Les catégories du récit littéraire


[...] HISTOIRE ET DISCOURS. Au niveau le plus général, l'œuvre littéraire a deux aspects : elle est en même temps une histoire et un discours. Elle est histoire, dans ce sens qu'elle évoque une certaine réalité, des événements qui se seraient passés, des personnages qui, de ce point de vue, se confondent avec ceux de la vie réelle. Cette même histoire aurait pu nous être rapportée par d'autres moyens ; par un film, par exemple; on aurait pu l'apprendre par le récit oral d'un témoin, sans qu'elle soit incarnée dans un livre. Mais l'œuvre est en même temps discours : il existe un narrateur qui relate l'histoire ; et il y a en face de lui un lecteur qui la perçoit. A ce niveau, ce ne sont pas les événements rapportés qui comptent mais la façon dont le narrateur nous les a fait connaître. Les notions d'histoire et de discours ont été définitivement introduites dans les études du langage après leur formulation catégorique par E. Benveniste. […]

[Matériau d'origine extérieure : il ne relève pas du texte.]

(** ** Message emitter and whole-packet processing *)

Section EmitterFacts.
Variable cbor_dumps : list item → list byte.
Variable b64encode : list byte → string.
Variable json_dumps : envelope → string.

Local Abbreviation produce := (produce_message cbor_dumps b64encode json_dumps).
Local Abbreviation process := (process_data cbor_dumps b64encode json_dumps).
Local Abbreviation outbound := (outbound_envelope cbor_dumps b64encode).

(** A second message built from the envelope object that the first one
    left behind equals the message built from the inbound envelope. *)
Lemma outbound_twice msg payload1 port1 payload2 port2 :
  outbound (outbound msg payload1 port1) payload2 port2
  = outbound msg payload2 port2.
Proof.
  unfold outbound_envelope.
  rewrite (dict_set_overwrite "port" "payload_raw") by done.
  by rewrite dict_set_set.
Qed.

(** A run that gets past decoding and the counter check. *)
Lemma process_data_run st msg payload port config data node counter gen st' :
  field "port" msg = Ok port →
  decode_packet port payload = Ok (config, data) →
  make_ttn_node_id msg = Ok node →
  field "counter" msg = Ok counter →
  check_counter st node counter = Ok (gen, st') →
  process st msg payload
  = Run (when gen [json_dumps (outbound msg (map encode config) CONFIG_PORT)]
         ++ [json_dumps (outbound msg data DATA_PORT)])
        st' (outbound msg data DATA_PORT) (Ok ()).
Proof.
  intros Hport Hdec Hnode Hcounter Hcheck. unfold process_data.
  rewrite Hport. simpl. rewrite Hdec. simpl. rewrite Hnode. simpl.
  rewrite Hcounter. simpl. rewrite Hcheck. simpl.
  destruct gen; simpl; [|done].
  unfold outbound_envelope.
  rewrite (dict_set_overwrite "port" "payload_raw") by done.
  by rewrite dict_set_set.
Qed.

Lemma field_Some key (msg : envelope) v :
  Dict.get key msg = Some v → field key msg = Ok v.
Proof. intros H. unfold field. by rewrite H. Qed.

(** C8. The serialised envelope is the inbound one with [port] set to the
    target port and [payload_raw] set to the base64 text of the CBOR bytes
    of the payload; every other key keeps its value, and the keys keep
    their order ([port] and [payload_raw] go last if they were absent). *)
Theorem produce_message_frame msg payload port key :
  key ≠ "port" → key ≠ "payload_raw" →
  ∃ out,
    produce msg payload port = (json_dumps out, out)
    ∧ Dict.get "port" out = Some (JInt port)
    ∧ Dict.get "payload_raw" out = Some (JStr (b64encode (cbor_dumps payload)))
    ∧ Dict.get key out = Dict.get key msg
    ∧ Dict.keys out
      = Dict.keys msg
        ++ match Dict.get "port" msg with Some _ => [] | None => ["port"] end
        ++ match Dict.get "payload_raw" msg with
           | Some _ => []
           | None => ["payload_raw"]
           end.
Proof.
  intros Hport Hraw. exists (outbound msg payload port).
  split; [done|]. unfold outbound_envelope.
  split; [|split; [|split]].
  - rewrite dict_get_set_ne by done. apply dict_get_set_eq.
  - apply dict_get_set_eq.
  - rewrite !dict_get_set_ne by done. done.
  - assert (Dict.get "payload_raw" (Dict.set "port" (JInt port) msg)
            = Dict.get "payload_raw" msg) as Hget
      by (by rewrite dict_get_set_ne).
    destruct (Dict.get "payload_raw" msg) as [raw|] eqn:Hr.
    + rewrite dict_keys_set_present by (by rewrite Hget).
      destruct (Dict.get "port" msg) as [p|] eqn:Hp.
      * rewrite dict_keys_set_present by (by rewrite Hp). by rewrite !app_nil_r.
      * rewrite dict_keys_set_absent by done. by rewrite app_nil_r.
    + rewrite dict_keys_set_absent by done.
      destruct (Dict.get "port" msg) as [p|] eqn:Hp.
      * rewrite dict_keys_set_present by (by rewrite Hp). done.
      * rewrite dict_keys_set_absent by done. by rewrite <- app_assoc.
Qed.

(** C1. When the packet decodes and the envelope names its node and an
    integer counter (the counter recorded for the node, if any, being an
    integer too), the run finishes normally and yields the data message
    last, preceded by the config message if and only if the counter check
    says so: one data message, at most one config message before it. *)
Theorem process_data_config_then_data st msg payload port config data
    app_id dev_id counter :
  Dict.get "port" msg = Some port →
  decode_packet port payload = Ok (config, data) →
  Dict.get "app_id" msg = Some app_id →
  Dict.get "dev_id" msg = Some dev_id →
  Dict.get "counter" msg = Some (JInt counter) →
  (∀ v, st !! ("ttn/" +:+ py_str app_id +:+ "/" +:+ py_str dev_id) = Some v →
        ∃ last, v = JInt last) →
  ∃ generate_config,
    check_counter st ("ttn/" +:+ py_str app_id +:+ "/" +:+ py_str dev_id)
                  (JInt counter)
    = Ok (generate_config, counters (process st msg payload))
    ∧ yielded (process st msg payload)
      = when generate_config
             [json_dumps (outbound msg (map encode config) CONFIG_PORT)]
        ++ [json_dumps (outbound msg data DATA_PORT)]
    ∧ finished (process st msg payload) = Ok ()
    ∧ Dict.get "port" (outbound msg (map encode config) CONFIG_PORT)
      = Some (JInt CONFIG_PORT)
    ∧ Dict.get "port" (outbound msg data DATA_PORT) = Some (JInt DATA_PORT).
Proof.
  intros Hport Hdec Happ Hdev Hcounter Hint.
  pose proof (check_counter_int st _ counter Hint) as Hcheck.
  eexists. split; [|split; [|split; [|split]]].
  2-3: erewrite process_data_run;
    [reflexivity | by apply field_Some | exact Hdec
    | by unfold make_ttn_node_id; rewrite (field_Some _ _ _ Happ),
           (field_Some _ _ _ Hdev)
    | by apply field_Some | exact Hcheck].
  - erewrite process_data_run;
    [exact Hcheck | by apply field_Some | exact Hdec
    | by unfold make_ttn_node_id; rewrite (field_Some _ _ _ Happ),
           (field_Some _ _ _ Hdev)
    | by apply field_Some | exact Hcheck].
  - unfold outbound_envelope. rewrite dict_get_set_ne by done.
    apply dict_get_set_eq.
  - unfold outbound_envelope. rewrite dict_get_set_ne by done.
    apply dict_get_set_eq.
Qed.

(** C3. An envelope whose port is none of 10, 11, 12, 13, or whose port is
    10, 11 or 12 with a payload length outside the lengths of that port,
    yields nothing and leaves the counter map (and the envelope) as they
    were. *)
Theorem invalid_packet_dropped st msg payload port :
  Dict.get "port" msg = Some port →
  (port ≠ JInt 10 ∧ port ≠ JInt 11 ∧ port ≠ JInt 12 ∧ port ≠ JInt 13)
  ∨ (port = JInt 10 ∧ length payload ∉ [9; 10; 11]%nat)
  ∨ (port = JInt 11 ∧ length payload ∉ [11; 12; 15; 16]%nat)
  ∨ (port = JInt 12 ∧ length payload ∉ [13; 14; 17; 18]%nat) →
  process st msg payload = Run [] st msg Dropped.
Proof.
  intros Hport Hbad. unfold process_data.
  rewrite (field_Some _ _ _ Hport). simpl.
  by rewrite decode_packet_dropped.
Qed.

(** C7. The nine-byte port-10 payload with position bytes 000001 and
    FFFFFF, temperature 100 and humidity 400 decodes to the three readings
    for channels 0, 1 and 2 and nothing else; for a node without recorded
    counter the run yields the config message and then the data message. *)
Theorem port10_first_sighting st msg node counter :
  Dict.get "port" msg = Some (JInt 10) →
  make_ttn_node_id msg = Ok node →
  Dict.get "counter" msg = Some counter →
  st !! node = None →
  snd <$> decode_packet (JInt 10) payload10
  = Ok [ reading 0 (VList [1; -1]); reading 1 (VInt 100); reading 2 (VInt 400) ]
  ∧ process st msg payload10
    = Run [ json_dumps
              (outbound msg
                 (map encode [ node_config; position_config;
                               temperature_config; humidity_config ])
                 CONFIG_PORT);
            json_dumps
              (outbound msg
                 [ reading 0 (VList [1; -1]); reading 1 (VInt 100);
                   reading 2 (VInt 400) ]
                 DATA_PORT) ]
          (<[node := counter]> st)
          (outbound msg
             [ reading 0 (VList [1; -1]); reading 1 (VInt 100);
               reading 2 (VInt 400) ]
             DATA_PORT)
          (Ok ()).
Proof.
  intros Hport Hnode Hcounter Hst. split; [reflexivity|].
  rewrite (process_data_run st msg payload10 (JInt 10)
             [node_config; position_config; temperature_config; humidity_config]
             [reading 0 (VList [1; -1]); reading 1 (VInt 100);
              reading 2 (VInt 400)]
             node counter true (<[node := counter]> st));
    [reflexivity | by apply field_Some | reflexivity | exact Hnode
    | by apply field_Some | by apply check_counter_first].
Qed.
End EmitterFacts.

1. LE RÉCIT COMME HISTOIRE

Il ne faut pas croire que l'histoire corresponde à un ordre chronologique idéal. Il suffit qu'il y ait plus d'un personnage pour que cet ordre idéal devienne extrêmement éloigné de l'histoire " naturelle ". La raison en est que, pour sauvegarder cet ordre, nous devrions sauter à chaque phrase d'un personnage à un autre pour dire ce que ce second personnage faisait " pendant ce temps-là ". Car l'histoire est rarement simple : elle contient le plus souvent plusieurs " fils " et ce n'est qu'à partir d'un certain moment que ces fils se rejoignent.
L'ordre chronologique idéal est plutôt un procédé de présentation, tenté dans des œuvres récentes, et ce n'est pas à lui que nous nous référons en parlant de l'histoire. Cette notion correspond plutôt à un exposé pragmatique de ce qui s'est passé. L'histoire est donc une convention, elle n'existe pas au niveau des événements eux-mêmes. Le rapport d'un agent de police sur un fait divers suit précisément les normes de cette convention, il expose les événements le plus clairement possible (alors que l'écrivain qui en tire l'intrigue de son récit passera sous silence tel détail important pour ne nous le révéler qu'à la fin). Cette convention est si largement répandue que la déformation particulière faite par l'écrivain dans sa présentation des événements est confrontée précisément avec elle et non avec l'ordre chronologique. L'histoire est une abstraction car elle est toujours perçue et racontée par quelqu'un, elle n'existe pas " en soi ". […]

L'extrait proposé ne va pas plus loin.